### Problem to solve:
From the records, return each line that has the word "match" in it.

### Material for this task:
======

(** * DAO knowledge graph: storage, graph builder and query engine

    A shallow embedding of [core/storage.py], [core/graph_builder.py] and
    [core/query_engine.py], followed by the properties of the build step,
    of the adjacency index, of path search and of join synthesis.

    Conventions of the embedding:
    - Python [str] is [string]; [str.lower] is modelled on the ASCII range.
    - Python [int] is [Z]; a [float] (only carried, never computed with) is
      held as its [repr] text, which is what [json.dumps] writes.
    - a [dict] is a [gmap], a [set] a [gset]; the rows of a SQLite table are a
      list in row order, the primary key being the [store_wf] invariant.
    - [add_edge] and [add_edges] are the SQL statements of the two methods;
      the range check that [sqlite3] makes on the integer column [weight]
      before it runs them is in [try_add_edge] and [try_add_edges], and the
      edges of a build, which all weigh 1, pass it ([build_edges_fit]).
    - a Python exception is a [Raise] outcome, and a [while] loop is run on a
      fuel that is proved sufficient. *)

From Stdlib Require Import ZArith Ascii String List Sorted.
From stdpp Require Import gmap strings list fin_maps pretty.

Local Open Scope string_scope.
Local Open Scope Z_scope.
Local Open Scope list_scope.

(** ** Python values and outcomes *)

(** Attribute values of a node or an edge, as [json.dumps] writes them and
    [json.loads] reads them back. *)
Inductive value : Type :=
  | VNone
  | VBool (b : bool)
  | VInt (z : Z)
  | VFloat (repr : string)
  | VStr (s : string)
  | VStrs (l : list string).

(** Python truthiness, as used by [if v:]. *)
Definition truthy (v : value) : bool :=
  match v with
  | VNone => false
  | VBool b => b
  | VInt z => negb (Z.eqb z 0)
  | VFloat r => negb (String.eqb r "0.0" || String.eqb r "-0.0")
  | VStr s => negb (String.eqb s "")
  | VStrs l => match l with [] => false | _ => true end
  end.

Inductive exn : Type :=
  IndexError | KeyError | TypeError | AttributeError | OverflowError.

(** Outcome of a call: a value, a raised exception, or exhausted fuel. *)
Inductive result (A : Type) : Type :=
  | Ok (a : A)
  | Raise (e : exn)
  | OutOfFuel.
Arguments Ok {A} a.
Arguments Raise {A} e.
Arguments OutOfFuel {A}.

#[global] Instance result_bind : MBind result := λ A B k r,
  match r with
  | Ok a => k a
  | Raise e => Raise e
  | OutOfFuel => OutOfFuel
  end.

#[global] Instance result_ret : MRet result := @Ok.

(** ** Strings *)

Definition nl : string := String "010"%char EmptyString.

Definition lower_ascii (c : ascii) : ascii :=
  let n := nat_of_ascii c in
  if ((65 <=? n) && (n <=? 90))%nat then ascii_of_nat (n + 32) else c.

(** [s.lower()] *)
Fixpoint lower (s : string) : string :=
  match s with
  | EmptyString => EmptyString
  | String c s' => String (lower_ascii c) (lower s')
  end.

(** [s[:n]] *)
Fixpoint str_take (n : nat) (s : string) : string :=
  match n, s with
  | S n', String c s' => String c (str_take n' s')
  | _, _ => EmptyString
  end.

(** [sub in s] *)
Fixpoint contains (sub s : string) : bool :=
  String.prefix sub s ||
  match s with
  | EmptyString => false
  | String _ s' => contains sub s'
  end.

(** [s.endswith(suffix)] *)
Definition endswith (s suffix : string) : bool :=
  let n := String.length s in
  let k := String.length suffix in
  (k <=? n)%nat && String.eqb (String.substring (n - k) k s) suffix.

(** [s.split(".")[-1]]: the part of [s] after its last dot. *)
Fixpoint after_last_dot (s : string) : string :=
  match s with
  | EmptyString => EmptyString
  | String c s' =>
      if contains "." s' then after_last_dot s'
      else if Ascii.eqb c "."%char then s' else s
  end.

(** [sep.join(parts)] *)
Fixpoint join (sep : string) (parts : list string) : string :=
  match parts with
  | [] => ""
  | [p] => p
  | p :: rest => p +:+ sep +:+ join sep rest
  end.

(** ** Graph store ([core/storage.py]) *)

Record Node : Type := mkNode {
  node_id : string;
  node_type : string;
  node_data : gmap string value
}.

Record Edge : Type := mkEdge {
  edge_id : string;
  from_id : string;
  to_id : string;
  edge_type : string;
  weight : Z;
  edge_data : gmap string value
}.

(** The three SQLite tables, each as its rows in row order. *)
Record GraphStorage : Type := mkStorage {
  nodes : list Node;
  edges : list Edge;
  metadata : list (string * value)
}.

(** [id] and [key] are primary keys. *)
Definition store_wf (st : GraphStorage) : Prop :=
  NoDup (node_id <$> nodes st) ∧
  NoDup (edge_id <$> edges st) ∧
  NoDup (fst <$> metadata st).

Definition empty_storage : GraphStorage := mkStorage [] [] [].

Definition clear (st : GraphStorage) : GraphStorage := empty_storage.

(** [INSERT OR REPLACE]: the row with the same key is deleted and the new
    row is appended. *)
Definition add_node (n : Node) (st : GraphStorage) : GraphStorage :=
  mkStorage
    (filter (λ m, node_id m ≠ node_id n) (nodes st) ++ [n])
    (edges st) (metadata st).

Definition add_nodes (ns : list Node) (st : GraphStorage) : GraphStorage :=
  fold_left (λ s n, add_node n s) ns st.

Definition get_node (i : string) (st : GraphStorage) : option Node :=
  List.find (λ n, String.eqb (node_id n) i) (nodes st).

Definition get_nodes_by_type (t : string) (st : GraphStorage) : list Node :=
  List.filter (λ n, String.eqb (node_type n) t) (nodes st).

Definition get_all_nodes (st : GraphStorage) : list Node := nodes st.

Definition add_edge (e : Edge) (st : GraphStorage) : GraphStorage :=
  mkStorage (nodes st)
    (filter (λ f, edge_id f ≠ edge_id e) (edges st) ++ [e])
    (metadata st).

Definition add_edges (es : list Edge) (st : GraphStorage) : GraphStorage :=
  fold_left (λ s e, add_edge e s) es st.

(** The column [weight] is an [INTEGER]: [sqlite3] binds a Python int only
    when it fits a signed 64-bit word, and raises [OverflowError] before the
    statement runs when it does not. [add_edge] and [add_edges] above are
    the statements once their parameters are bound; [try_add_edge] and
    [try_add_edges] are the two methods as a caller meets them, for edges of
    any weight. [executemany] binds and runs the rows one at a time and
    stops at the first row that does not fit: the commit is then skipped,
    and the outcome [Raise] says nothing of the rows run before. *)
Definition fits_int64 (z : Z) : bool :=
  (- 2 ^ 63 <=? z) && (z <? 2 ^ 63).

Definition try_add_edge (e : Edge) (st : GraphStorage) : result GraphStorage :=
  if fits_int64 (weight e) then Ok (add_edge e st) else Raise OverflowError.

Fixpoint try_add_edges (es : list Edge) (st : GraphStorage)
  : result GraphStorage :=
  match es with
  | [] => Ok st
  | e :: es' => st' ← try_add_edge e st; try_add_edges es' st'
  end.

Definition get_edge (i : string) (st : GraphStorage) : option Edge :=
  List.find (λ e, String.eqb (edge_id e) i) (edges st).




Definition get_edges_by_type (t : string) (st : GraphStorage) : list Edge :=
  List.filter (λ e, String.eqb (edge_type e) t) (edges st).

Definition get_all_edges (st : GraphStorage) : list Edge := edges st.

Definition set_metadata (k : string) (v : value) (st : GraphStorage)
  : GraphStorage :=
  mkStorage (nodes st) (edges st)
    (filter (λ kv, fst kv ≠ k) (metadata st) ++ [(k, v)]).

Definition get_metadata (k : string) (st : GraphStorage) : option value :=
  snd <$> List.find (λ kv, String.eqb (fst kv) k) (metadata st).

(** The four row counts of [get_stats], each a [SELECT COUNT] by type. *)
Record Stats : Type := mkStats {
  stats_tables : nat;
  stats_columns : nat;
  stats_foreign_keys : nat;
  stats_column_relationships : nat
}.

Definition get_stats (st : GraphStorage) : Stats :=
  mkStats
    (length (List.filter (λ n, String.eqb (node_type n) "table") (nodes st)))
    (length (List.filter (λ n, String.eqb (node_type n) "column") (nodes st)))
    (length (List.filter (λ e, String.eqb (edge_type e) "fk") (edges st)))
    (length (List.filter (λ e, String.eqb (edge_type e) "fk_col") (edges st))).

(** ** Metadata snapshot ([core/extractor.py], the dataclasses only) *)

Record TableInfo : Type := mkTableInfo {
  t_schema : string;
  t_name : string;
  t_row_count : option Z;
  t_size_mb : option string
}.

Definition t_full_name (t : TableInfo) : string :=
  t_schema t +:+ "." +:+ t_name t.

======

### Response to this task:
  match v with
  | VStrs l => match l with [] => false | _ => true end
  match r with
  match s with
  match n, s with
  match s with
  match s with
  match parts with
  match es with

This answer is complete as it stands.